_Directions for this task_. The entries below contain a stretch that opens with the line containing "other_std_exception))) as F." and closes with the line containing "- apply (DirectoryExists_sentinel"; set down that stretch exactly, both ends included, and nothing else.

*** Opening Data extract ***

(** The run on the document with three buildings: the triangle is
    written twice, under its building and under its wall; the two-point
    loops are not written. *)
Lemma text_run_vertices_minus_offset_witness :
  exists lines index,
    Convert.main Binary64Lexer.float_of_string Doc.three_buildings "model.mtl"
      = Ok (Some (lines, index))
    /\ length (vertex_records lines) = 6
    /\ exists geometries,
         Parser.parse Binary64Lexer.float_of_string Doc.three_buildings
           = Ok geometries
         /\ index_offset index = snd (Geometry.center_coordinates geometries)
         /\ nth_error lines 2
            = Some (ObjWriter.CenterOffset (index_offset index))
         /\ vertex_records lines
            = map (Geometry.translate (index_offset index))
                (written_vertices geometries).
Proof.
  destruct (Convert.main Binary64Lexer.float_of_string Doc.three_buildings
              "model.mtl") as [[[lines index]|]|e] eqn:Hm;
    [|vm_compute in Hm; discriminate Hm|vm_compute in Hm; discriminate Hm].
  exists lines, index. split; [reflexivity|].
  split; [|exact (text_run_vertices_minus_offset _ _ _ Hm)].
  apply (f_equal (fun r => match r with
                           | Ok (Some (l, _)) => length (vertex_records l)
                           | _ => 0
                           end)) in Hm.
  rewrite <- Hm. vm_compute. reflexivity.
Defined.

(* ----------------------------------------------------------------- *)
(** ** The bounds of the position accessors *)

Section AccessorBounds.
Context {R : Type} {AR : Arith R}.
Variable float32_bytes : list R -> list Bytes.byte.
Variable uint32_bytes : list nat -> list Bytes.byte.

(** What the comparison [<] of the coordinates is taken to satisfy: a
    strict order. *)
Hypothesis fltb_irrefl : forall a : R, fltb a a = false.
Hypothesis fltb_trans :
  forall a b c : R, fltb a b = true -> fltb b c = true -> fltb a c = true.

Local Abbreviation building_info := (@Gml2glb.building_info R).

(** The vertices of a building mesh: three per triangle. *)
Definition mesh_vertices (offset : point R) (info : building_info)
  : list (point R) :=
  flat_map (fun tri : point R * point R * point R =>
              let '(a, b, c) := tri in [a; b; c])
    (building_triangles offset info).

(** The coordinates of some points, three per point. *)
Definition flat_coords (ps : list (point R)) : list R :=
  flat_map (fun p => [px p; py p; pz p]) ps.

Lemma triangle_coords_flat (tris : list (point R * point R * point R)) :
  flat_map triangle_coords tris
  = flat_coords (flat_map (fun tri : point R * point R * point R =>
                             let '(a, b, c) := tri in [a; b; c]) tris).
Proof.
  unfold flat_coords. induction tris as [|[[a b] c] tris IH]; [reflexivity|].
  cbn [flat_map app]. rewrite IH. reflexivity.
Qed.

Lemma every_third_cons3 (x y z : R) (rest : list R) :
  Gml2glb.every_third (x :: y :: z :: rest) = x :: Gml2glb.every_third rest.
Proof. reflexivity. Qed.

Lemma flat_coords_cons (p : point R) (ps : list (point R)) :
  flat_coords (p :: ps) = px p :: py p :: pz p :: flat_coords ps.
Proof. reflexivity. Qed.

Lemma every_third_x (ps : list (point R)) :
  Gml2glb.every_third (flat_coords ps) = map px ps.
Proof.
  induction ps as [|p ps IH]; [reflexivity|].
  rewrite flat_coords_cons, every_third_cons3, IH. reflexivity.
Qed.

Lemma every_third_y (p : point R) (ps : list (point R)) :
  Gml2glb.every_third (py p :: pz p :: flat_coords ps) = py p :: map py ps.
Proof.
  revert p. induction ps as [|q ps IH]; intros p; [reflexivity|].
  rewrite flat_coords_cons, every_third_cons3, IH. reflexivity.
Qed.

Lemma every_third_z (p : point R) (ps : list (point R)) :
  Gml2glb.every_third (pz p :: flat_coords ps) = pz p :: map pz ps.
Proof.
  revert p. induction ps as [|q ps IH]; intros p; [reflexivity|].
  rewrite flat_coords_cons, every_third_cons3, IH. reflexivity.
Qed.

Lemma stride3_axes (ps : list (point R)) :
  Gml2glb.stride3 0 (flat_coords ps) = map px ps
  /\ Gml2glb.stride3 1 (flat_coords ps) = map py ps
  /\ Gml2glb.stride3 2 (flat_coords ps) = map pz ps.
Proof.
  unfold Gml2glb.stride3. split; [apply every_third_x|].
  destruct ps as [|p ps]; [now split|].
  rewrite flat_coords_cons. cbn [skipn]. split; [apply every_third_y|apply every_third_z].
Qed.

*** Closing Data extract ***
*** Opening Data extract ***

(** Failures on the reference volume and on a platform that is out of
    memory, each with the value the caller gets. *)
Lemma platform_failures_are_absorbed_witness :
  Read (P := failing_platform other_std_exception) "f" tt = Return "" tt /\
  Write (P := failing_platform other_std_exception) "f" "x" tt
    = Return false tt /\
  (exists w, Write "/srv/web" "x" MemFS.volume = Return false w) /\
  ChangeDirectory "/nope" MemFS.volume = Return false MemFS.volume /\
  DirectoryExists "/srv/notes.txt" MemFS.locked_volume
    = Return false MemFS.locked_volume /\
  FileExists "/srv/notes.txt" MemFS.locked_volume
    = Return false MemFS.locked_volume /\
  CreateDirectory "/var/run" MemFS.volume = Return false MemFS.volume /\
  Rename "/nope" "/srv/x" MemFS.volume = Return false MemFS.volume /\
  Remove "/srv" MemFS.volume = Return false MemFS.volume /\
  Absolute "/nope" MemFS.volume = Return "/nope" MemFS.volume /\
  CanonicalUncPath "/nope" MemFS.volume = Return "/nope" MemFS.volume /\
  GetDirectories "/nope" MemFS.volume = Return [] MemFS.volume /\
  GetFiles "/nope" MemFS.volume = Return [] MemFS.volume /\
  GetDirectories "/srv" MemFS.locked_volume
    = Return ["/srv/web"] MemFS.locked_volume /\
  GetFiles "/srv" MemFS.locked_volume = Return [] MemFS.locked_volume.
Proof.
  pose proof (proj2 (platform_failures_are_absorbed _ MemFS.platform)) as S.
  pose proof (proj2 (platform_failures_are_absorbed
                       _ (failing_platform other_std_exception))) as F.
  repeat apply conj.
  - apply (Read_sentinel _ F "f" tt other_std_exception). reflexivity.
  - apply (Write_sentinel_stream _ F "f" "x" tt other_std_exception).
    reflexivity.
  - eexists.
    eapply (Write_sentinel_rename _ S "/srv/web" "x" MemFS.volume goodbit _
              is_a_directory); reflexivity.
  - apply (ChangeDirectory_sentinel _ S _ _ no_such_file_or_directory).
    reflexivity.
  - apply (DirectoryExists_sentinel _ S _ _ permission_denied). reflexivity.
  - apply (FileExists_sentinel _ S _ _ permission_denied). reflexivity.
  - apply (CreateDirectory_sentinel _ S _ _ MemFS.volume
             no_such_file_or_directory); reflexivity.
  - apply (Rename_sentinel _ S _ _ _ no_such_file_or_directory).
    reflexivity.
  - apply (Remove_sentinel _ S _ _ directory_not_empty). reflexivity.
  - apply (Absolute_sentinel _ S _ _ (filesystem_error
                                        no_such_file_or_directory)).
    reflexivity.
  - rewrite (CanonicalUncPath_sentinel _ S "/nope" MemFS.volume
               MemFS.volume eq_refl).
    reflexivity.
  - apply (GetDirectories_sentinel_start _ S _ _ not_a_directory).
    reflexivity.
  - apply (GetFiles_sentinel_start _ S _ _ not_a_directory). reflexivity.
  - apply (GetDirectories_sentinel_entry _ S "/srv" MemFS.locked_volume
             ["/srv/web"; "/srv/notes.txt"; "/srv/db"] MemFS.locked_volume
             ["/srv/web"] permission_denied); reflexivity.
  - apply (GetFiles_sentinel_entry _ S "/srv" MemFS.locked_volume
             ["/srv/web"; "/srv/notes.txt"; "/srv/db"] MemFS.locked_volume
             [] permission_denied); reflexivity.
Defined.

*** Closing Data extract ***

_Result of this exercise_.
                       _ (failing_platform other_std_exception))) as F.
  repeat apply conj.
  - apply (Read_sentinel _ F "f" tt other_std_exception). reflexivity.
  - apply (Write_sentinel_stream _ F "f" "x" tt other_std_exception).
    reflexivity.
  - eexists.
    eapply (Write_sentinel_rename _ S "/srv/web" "x" MemFS.volume goodbit _
              is_a_directory); reflexivity.
  - apply (ChangeDirectory_sentinel _ S _ _ no_such_file_or_directory).
    reflexivity.
  - apply (DirectoryExists_sentinel _ S _ _ permission_denied). reflexivity.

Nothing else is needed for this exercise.